- [Assigned task]
When the line containing "destruct Hm as [->|[->| ->]];" is found in the data below, copy it and each line after it through the line containing "map (event_saved (ws_mode", exactly and with no others.
++++ Supplied data ++++
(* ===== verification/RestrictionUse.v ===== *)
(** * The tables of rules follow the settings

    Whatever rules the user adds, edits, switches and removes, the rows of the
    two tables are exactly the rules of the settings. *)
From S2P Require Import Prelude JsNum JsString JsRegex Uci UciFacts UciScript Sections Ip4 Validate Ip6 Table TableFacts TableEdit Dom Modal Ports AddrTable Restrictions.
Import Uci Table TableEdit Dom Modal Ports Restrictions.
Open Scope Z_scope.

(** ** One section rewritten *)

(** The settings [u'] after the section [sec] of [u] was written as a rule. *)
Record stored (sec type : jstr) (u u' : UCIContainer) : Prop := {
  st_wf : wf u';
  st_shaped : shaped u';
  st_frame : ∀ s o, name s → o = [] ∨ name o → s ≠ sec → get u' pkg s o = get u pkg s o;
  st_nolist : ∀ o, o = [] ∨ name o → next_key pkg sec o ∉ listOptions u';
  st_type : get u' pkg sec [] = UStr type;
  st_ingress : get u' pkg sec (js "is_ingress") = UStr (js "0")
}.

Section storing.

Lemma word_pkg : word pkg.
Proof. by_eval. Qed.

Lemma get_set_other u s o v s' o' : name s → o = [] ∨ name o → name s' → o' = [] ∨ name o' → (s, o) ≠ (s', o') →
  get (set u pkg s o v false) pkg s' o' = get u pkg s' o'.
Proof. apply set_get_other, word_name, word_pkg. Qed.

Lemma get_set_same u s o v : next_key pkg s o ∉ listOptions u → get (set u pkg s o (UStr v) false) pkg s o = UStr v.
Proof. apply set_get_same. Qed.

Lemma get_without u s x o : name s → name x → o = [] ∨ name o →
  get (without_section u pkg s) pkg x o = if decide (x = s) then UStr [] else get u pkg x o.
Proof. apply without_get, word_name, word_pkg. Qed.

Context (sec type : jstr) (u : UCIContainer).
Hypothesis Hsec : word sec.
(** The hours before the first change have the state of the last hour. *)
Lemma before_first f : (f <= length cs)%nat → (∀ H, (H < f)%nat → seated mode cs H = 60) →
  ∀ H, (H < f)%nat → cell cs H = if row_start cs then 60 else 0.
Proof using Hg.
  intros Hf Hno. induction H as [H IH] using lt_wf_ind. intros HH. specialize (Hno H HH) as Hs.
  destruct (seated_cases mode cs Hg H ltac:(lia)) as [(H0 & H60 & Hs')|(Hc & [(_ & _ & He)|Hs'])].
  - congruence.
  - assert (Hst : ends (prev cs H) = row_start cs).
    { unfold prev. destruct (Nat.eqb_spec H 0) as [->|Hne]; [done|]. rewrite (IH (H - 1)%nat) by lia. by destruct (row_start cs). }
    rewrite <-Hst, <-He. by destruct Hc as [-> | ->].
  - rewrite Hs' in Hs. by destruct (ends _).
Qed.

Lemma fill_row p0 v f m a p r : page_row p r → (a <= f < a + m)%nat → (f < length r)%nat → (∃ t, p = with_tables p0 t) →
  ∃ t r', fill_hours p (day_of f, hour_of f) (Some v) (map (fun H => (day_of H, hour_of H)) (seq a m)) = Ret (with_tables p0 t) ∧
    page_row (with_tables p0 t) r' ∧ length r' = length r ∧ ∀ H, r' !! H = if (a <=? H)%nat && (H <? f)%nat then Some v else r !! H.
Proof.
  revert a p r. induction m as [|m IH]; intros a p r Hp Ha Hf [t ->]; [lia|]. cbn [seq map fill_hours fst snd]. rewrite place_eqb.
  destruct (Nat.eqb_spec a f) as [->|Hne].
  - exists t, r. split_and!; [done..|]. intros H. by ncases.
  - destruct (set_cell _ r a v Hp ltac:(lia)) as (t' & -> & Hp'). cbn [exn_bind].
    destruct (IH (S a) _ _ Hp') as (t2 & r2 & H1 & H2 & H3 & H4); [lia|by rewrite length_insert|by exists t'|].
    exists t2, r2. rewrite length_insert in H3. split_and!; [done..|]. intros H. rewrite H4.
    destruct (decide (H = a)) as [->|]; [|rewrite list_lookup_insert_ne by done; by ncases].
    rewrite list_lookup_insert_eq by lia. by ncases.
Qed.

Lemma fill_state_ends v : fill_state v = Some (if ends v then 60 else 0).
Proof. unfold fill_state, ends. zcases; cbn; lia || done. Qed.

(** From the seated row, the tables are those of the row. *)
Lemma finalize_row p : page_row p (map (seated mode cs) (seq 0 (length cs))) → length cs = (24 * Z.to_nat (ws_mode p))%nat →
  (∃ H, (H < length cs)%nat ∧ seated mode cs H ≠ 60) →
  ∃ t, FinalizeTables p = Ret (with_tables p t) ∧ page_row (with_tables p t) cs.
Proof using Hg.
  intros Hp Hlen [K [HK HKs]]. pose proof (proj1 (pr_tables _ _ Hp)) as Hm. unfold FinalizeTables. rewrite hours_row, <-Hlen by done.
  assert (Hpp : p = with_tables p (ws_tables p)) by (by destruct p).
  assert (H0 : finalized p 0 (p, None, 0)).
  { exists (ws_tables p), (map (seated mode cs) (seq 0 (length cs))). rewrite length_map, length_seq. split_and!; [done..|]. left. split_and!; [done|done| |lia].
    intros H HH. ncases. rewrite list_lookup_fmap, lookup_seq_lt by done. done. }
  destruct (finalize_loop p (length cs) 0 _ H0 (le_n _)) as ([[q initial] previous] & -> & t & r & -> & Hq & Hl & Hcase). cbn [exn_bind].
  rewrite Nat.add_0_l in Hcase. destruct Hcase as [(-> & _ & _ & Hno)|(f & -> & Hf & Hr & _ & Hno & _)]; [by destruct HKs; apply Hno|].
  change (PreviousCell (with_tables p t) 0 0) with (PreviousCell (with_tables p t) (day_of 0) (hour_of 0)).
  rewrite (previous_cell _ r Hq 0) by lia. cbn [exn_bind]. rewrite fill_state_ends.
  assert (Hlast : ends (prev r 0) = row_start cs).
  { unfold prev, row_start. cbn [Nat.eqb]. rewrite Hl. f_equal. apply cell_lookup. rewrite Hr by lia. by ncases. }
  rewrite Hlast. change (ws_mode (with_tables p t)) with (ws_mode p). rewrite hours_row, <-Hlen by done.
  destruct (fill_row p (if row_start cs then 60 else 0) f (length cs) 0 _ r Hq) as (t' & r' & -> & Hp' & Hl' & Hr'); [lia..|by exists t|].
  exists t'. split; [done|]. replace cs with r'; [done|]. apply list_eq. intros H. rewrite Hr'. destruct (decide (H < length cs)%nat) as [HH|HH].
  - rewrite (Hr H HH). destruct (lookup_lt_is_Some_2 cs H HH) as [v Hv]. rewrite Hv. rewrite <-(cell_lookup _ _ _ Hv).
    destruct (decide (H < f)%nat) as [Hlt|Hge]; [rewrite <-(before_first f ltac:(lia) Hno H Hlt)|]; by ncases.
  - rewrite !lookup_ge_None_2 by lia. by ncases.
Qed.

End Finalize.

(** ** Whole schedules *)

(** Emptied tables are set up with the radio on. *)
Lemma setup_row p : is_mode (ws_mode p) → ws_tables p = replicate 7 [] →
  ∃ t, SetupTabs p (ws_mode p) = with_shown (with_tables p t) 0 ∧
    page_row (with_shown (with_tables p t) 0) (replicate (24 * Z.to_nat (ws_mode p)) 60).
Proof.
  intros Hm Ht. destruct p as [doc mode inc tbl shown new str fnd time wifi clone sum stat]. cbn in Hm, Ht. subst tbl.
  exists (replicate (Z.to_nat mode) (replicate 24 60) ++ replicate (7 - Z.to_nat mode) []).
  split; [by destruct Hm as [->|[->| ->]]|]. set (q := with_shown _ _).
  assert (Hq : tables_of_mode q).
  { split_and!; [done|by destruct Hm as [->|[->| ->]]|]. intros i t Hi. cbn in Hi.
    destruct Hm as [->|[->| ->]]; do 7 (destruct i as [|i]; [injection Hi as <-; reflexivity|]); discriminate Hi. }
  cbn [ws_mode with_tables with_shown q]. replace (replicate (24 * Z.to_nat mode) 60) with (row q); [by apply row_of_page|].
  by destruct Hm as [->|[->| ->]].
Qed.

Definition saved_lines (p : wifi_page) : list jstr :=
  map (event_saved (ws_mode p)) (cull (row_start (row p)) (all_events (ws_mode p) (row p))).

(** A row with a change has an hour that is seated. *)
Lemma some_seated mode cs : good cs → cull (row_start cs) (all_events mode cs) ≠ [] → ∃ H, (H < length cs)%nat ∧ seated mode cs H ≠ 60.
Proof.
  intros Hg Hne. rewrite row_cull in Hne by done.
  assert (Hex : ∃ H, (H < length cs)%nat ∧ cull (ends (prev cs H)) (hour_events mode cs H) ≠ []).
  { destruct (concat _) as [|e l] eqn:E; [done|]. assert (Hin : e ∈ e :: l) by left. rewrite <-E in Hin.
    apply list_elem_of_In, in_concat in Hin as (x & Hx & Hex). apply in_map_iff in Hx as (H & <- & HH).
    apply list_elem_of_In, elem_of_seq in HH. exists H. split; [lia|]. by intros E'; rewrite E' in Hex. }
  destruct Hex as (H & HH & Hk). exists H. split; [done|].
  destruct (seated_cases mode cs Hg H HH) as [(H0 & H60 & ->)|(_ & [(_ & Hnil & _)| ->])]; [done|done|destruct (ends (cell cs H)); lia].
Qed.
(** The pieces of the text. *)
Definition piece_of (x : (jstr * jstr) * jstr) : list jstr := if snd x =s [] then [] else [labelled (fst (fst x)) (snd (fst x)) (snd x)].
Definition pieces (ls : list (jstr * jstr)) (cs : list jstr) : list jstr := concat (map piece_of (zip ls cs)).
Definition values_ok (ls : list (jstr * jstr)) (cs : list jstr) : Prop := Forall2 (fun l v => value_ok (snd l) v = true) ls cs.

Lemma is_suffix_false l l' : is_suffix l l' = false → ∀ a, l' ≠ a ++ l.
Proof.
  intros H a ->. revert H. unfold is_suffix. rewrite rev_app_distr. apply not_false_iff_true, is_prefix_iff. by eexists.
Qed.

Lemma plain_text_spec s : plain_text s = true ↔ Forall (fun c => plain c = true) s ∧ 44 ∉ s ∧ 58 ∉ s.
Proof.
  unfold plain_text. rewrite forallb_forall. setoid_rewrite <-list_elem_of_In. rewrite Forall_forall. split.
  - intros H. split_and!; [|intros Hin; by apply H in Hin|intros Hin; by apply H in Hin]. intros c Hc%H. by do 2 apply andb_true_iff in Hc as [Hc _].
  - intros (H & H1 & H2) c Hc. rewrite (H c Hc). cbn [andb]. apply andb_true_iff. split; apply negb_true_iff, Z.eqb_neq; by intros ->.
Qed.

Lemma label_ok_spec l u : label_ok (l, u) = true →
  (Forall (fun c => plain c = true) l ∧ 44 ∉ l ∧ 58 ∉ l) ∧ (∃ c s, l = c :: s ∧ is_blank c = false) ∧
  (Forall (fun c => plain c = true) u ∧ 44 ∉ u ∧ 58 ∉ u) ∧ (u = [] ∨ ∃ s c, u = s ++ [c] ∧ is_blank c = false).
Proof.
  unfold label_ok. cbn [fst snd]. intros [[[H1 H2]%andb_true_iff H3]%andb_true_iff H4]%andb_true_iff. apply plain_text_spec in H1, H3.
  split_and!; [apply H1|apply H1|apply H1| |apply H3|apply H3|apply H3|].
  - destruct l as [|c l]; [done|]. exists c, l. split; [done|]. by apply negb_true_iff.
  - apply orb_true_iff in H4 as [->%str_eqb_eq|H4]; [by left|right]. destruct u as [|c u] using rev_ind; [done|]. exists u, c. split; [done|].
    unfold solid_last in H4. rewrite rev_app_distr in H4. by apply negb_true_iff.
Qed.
++++
- [Exercise output]
    destruct Hm as [->|[->| ->]]; do 7 (destruct i as [|i]; [injection Hi as <-; reflexivity|]); discriminate Hi. }
  cbn [ws_mode with_tables with_shown q]. replace (replicate (24 * Z.to_nat mode) 60) with (row q); [by apply row_of_page|].
  by destruct Hm as [->|[->| ->]].
Qed.

Definition saved_lines (p : wifi_page) : list jstr :=
  map (event_saved (ws_mode p)) (cull (row_start (row p)) (all_events (ws_mode p) (row p))).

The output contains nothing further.